▶ _The data_:
(* ===== verification/TrafficEngine.v ===== *)
(** The traffic engine: [services/traffic/v2_engine.py], [v2_phases.py] and
    [v2_snapshot.py].

    [run_tick] evaluates statuses, builds or reuses the adjacency, generates the
    flows of the leaves, aggregates them, publishes the changes, zeroes what
    became inactive, runs the congestion handlers and publishes the snapshot.
    The engine object, the module-level snapshots and the resolver's memo table
    are the state of a tick.  The thresholds are the constants the constructor
    sets. *)

From S2P Require Import Prelude PyFloat Models Worklist Adjacency LinkRules Scenario Catalog LinkStatus EventStore.
From S2P Require Import L3Trace NxGraph Pathfinding Dependency DependencyProofs Status StatusRecompute.
From S2P Require Import TrafficPath TrafficPathProofs TrafficRand TrafficTick TrafficAgg TrafficSegments OpticalPath Congestion.

Definition LEAF_TYPES : list DeviceType := [ONT; BUSINESS_ONT; AON_CPE].

Definition device_detect_threshold : float := of_Z 1.
Definition device_clear_threshold : float := dec 95 100.
Definition link_detect_threshold : float := of_Z 1.
Definition link_clear_threshold : float := dec 95 100.
Definition segment_detect_threshold : float := dec 95 100.
Definition segment_clear_threshold : float := dec 85 100.

(** * v2_snapshot.py *)

Record DevMetric := mkDevMetric {
  dm_bps : float; dm_utilization : float; dm_version : Z; dm_upstream_bps : float; dm_downstream_bps : float
}.

Record LinkMetric := mkLinkMetric { lm_bps : float; lm_utilization : float; lm_version : Z }.

(** [1e9 if u == inf else u] *)
Definition finite_util (u : float) : float := if feqb u finf then of_Z 1000000000 else u.

Definition build_snapshot_maps (dcs : list DeviceChange) (lcs : list LinkChange)
    : list (string * DevMetric) * list (string * LinkMetric) :=
  (foldl (λ m c, dict_set (dc_id c)
            (mkDevMetric (dc_bps c) (finite_util (dc_utilization c)) 0 (upstream_bps c) (downstream_bps c)) m) [] dcs,
   foldl (λ m c, dict_set (lc_id c) (mkLinkMetric (lc_bps c) (finite_util (lc_utilization c)) 0) m) [] lcs).

Definition zero_device : DevMetric := mkDevMetric fzero fzero 0 fzero fzero.
Definition zero_link : LinkMetric := mkLinkMetric fzero fzero 0.

Record TrafficSnapshot := mkTrafficSnapshot {
  snap_last_tick : Z;
  snap_devices : list (string * DevMetric);
  snap_links : list (string * LinkMetric);
  snap_ports : list (string * list (string * PortMetric));
  snap_segments : list (string * Segment)
}.

(** What a tick publishes. *)
Inductive TrafficEvent :=
  | DeviceMetricsUpdated (changes : list DeviceChange) (tick : Z)
  | LinkMetricsUpdated (changes : list LinkChange) (tick : Z)
  | CongestionChanged (ev : CongestionEvent)
  | SegmentChanged (ev : Event).

(** * The engine *)

Record Engine := mkEngine {
  tick_seq : Z;
  random_seed : Z;
  last_generated : gmap string LeafFlow;
  prev_device_congested : gset string;
  prev_link_congested : gset string;
  last_snapshot : TrafficSnapshot;
  prev_active_devices : gset string;
  prev_active_links : gset string;
  prev_segment_congested : gset string;
  topology : TopologyCaches;
  profiles : option (gmap Z (list PortProfile));
  path_cache : PathCache;
  path_cache_version : option Z;
  adjacency_cache : option (Z * TrafficGraph)
}.

Definition empty_snapshot : TrafficSnapshot := mkTrafficSnapshot 0 [] [] [] [].

Definition new_engine : Engine :=
  mkEngine 0 0xAA55AA55 ∅ ∅ ∅ empty_snapshot ∅ ∅ ∅ no_topology None ∅ None None.

(** ** v2_phases.py *)

Definition zero_device_change (k : string) : DeviceChange := mkDeviceChange k fzero fzero fzero fzero.
Definition zero_link_change (k : string) : LinkChange := mkLinkChange k fzero fzero.

(** What was active at the last tick and is not any more, in order. *)
Definition gone (prev : gset string) (current : list string) : list string :=
  sorted_strs (elements (prev ∖ list_to_set current)).

Definition emit_zero_metrics (dcs : list DeviceChange) (lcs : list LinkChange) (tick : Z) (e : Engine)
    : (list DeviceChange * list LinkChange) * list TrafficEvent :=
  let zero_events := zero_device_change <$> gone (prev_active_devices e) (dc_id <$> dcs) in
  let link_zero_events := zero_link_change <$> gone (prev_active_links e) (lc_id <$> lcs) in
  ((zero_events, link_zero_events),
   (match zero_events with [] => [] | _ => [DeviceMetricsUpdated zero_events tick] end) ++
   (match link_zero_events with [] => [] | _ => [LinkMetricsUpdated link_zero_events tick] end)).

(** ** The phases of run_tick *)

(** Everything a tick changes. *)
Record TrafficWorld {G : Type} := mkTraffic_world {
  tw_engine : Engine;
  tw_optical : OpticalState (G := G);
  tw_events : list TrafficEvent;
  tw_requests : list (string * option string);
  latest_snapshot : option TrafficSnapshot;
  last_nonempty_snapshot : option TrafficSnapshot
}.
#[global] Arguments TrafficWorld : clear implicits.
#[global] Arguments mkTraffic_world {G}.

Section engine.
Context {G : Type} `{NxGraph G} `{Dijkstra G}.

(** The adjacency of the current version (PERF-001). *)
Definition tick_adjacency (version : Z) (s : DB) (e : Engine) : TrafficGraph :=
  match adjacency_cache e with
  | Some (v, g) => if (v =? version)%Z then g else build_traffic_graph s
  | None => build_traffic_graph s
  end.

(** [_path_cache], cleared when the version moved. *)
Definition tick_path_cache (version : Z) (e : Engine) : PathCache :=
  if bool_decide (path_cache_version e = Some version) then path_cache e else ∅.

Definition tick_view (s : DB) (g : TrafficGraph) : TickView :=
  mkView (dict_of dev_id (status_of (G := G) s) (devices s))
    (list_to_set (dev_id <$> filter (λ d, dev_override d ≠ Some DOWN) (devices s)))
    (tg_neighbors g) (tg_link_by_pair g) (dict_of dev_id dev_type (devices s)).

(** Leaves with a tariff whose upstream is viable. *)
Definition gated_leaves (s : DB) : list Device :=
  let backbone_present := existsb (λ d, bool_decide (dev_type d = BACKBONE_GATEWAY)) (devices s) in
  filter (λ d, mem (dev_type d) LEAF_TYPES && bool_decide (is_Some (tariff_id d)) &&
               has_upstream_ok (upstream_fresh (G := G) s d) backbone_present = true) (devices s).

Definition to_item (c : DeviceChange) : TrafficItem := mkItem (dc_id c) (dc_bps c) (dc_utilization c).
Definition link_item (c : LinkChange) : TrafficItem := mkItem (lc_id c) (lc_bps c) (lc_utilization c).

(** [compute_segments_map] on the engine. *)
Definition compute_segments_map (s : DB) (cat : Catalog) (totals down : list (string * float)) (tick : Z)
    (tc : TopologyCaches) (pc : option (gmap Z (list PortProfile))) (prev : gset string) (memo : OpticalState (G := G))
    : list (string * Segment) * (gset string * list Event) *
      (TopologyCaches * OpticalState (G := G) * option (gmap Z (list PortProfile))) :=
  let pc := ensure_profiles_cache cat pc in
  let '(m, (tc', memo')) := collect_segments s (default ∅ pc) totals down (ont_ids tc totals) ([], (tc, memo)) in
  let '(m', current, evs) := finish_segments segment_detect_threshold segment_clear_threshold tick prev m in
  (m', (current, evs), (tc', memo', pc)).

(** The snapshot of a tick, with the zeroed entries merged in. *)
Definition tick_snapshot (tick : Z) (dcs : list DeviceChange) (lcs : list LinkChange)
    (zeros : list DeviceChange * list LinkChange)
    (ports : list (string * list (string * PortMetric))) (segs : list (string * Segment)) : TrafficSnapshot :=
  let '(dev_map, link_map) := build_snapshot_maps dcs lcs in
  mkTrafficSnapshot tick
    (foldl (λ m c, if nonempty (dc_id c) then dict_set (dc_id c) zero_device m else m) dev_map zeros.1)
    (foldl (λ m c, if nonempty (lc_id c) then dict_set (lc_id c) zero_link m else m) link_map zeros.2)
    ports segs.

(** A tick completes, or raises in one of the aggregation phases. *)
Inductive TickResult := Completed (w : TrafficWorld G) | Raised (w : TrafficWorld G).

(** [version] is the pathfinding store's, [async] whether the status recomputation
    is scheduled.  [None] only when a path search runs out of fuel. *)
Definition run_tick (version : Z) (async : bool) (s : DB) (cat : Catalog) (w : TrafficWorld G) : option TickResult :=
  let e := tw_engine w in
  let tick := tick_seq e in
  let requests := tw_requests w ++ (if async then [("status", None)] else []) in
  let g := tick_adjacency version s e in
  '(t, cache) ← generate_flows_for_leaves (G := G) s (tariffs cat) (tick_view s g) (random_seed e) tick
                  (gated_leaves s) (no_totals, tick_path_cache version e);
  let tc := ensure_topology_caches version s (topology e) in
  let generated_map := foldl (λ m f, <[lf_leaf f := f]> m) (last_generated e) (generated t) in
  let raised evs :=
    Raised (mkTraffic_world
      (mkEngine (tick + 1) (random_seed e) generated_map (prev_device_congested e) (prev_link_congested e)
         (last_snapshot e) (prev_active_devices e) (prev_active_links e) (prev_segment_congested e)
         tc (profiles e) cache (Some version) (Some (version, g)))
      (tw_optical w) (tw_events w ++ evs) requests (latest_snapshot w) (last_nonempty_snapshot w)) in
  match compute_device_changes s cat (per_device_totals t) (per_device_down_totals t) with
  | None => Some (raised [])
  | Some dcs =>
      let dev_evs := match dcs with [] => [] | _ => [DeviceMetricsUpdated dcs tick] end in
      match compute_link_changes s cat (per_link_totals t) (per_link_down_totals t) with
      | None => Some (raised dev_evs)
      | Some (lcs, ports) =>
          let '(segs, (seg_congested, seg_evs), (tc', memo', pc')) :=
            compute_segments_map s cat (per_device_totals t) (per_device_down_totals t) tick tc (profiles e)
              (prev_segment_congested e) (tw_optical w) in
          let link_evs := match lcs with [] => [] | _ => [LinkMetricsUpdated lcs tick] end in
          let '(zeros, zero_evs) := emit_zero_metrics dcs lcs tick e in
          let '(dev_congested, dev_cong_evs) :=
            handle_device_congestion device_detect_threshold device_clear_threshold tick
              (prev_device_congested e) (to_item <$> dcs) in
          let '(link_congested, link_cong_evs) :=
            handle_link_congestion link_detect_threshold link_clear_threshold tick
              (prev_link_congested e) (link_item <$> lcs) in
          let snap := tick_snapshot tick dcs lcs zeros ports segs in
          let nonempty_snap := match snap_devices snap, snap_links snap with [], [] => false | _, _ => true end in
          Some (Completed (mkTraffic_world
            (mkEngine (tick + 1) (random_seed e) generated_map dev_congested link_congested snap
               (list_to_set (dc_id <$> dcs)) (list_to_set (lc_id <$> lcs)) seg_congested
               tc' pc' cache (Some version) (Some (version, g)))
            memo'
            (tw_events w ++ dev_evs ++ (SegmentChanged <$> seg_evs) ++ link_evs ++ zero_evs ++
               (CongestionChanged <$> dev_cong_evs) ++ (CongestionChanged <$> link_cong_evs))
            requests (Some snap)
            (if nonempty_snap then Some snap else last_nonempty_snapshot w)))
      end
  end.
End engine.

▶ _Problem requirements_: Output the lines above between the one holding "let link_zero_events := zero_link_change" and the one holding "(list_to_set (dev_id <$>", inclusive, with nothing before or after them.

▶ _Exercise answer_:
  let link_zero_events := zero_link_change <$> gone (prev_active_links e) (lc_id <$> lcs) in
  ((zero_events, link_zero_events),
   (match zero_events with [] => [] | _ => [DeviceMetricsUpdated zero_events tick] end) ++
   (match link_zero_events with [] => [] | _ => [LinkMetricsUpdated link_zero_events tick] end)).

(** ** The phases of run_tick *)

(** Everything a tick changes. *)
Record TrafficWorld {G : Type} := mkTraffic_world {
  tw_engine : Engine;
  tw_optical : OpticalState (G := G);
  tw_events : list TrafficEvent;
  tw_requests : list (string * option string);
  latest_snapshot : option TrafficSnapshot;
  last_nonempty_snapshot : option TrafficSnapshot
}.
#[global] Arguments TrafficWorld : clear implicits.
#[global] Arguments mkTraffic_world {G}.

Section engine.
Context {G : Type} `{NxGraph G} `{Dijkstra G}.

(** The adjacency of the current version (PERF-001). *)
Definition tick_adjacency (version : Z) (s : DB) (e : Engine) : TrafficGraph :=
  match adjacency_cache e with
  | Some (v, g) => if (v =? version)%Z then g else build_traffic_graph s
  | None => build_traffic_graph s
  end.

(** [_path_cache], cleared when the version moved. *)
Definition tick_path_cache (version : Z) (e : Engine) : PathCache :=
  if bool_decide (path_cache_version e = Some version) then path_cache e else ∅.

Definition tick_view (s : DB) (g : TrafficGraph) : TickView :=
  mkView (dict_of dev_id (status_of (G := G) s) (devices s))
    (list_to_set (dev_id <$> filter (λ d, dev_override d ≠ Some DOWN) (devices s)))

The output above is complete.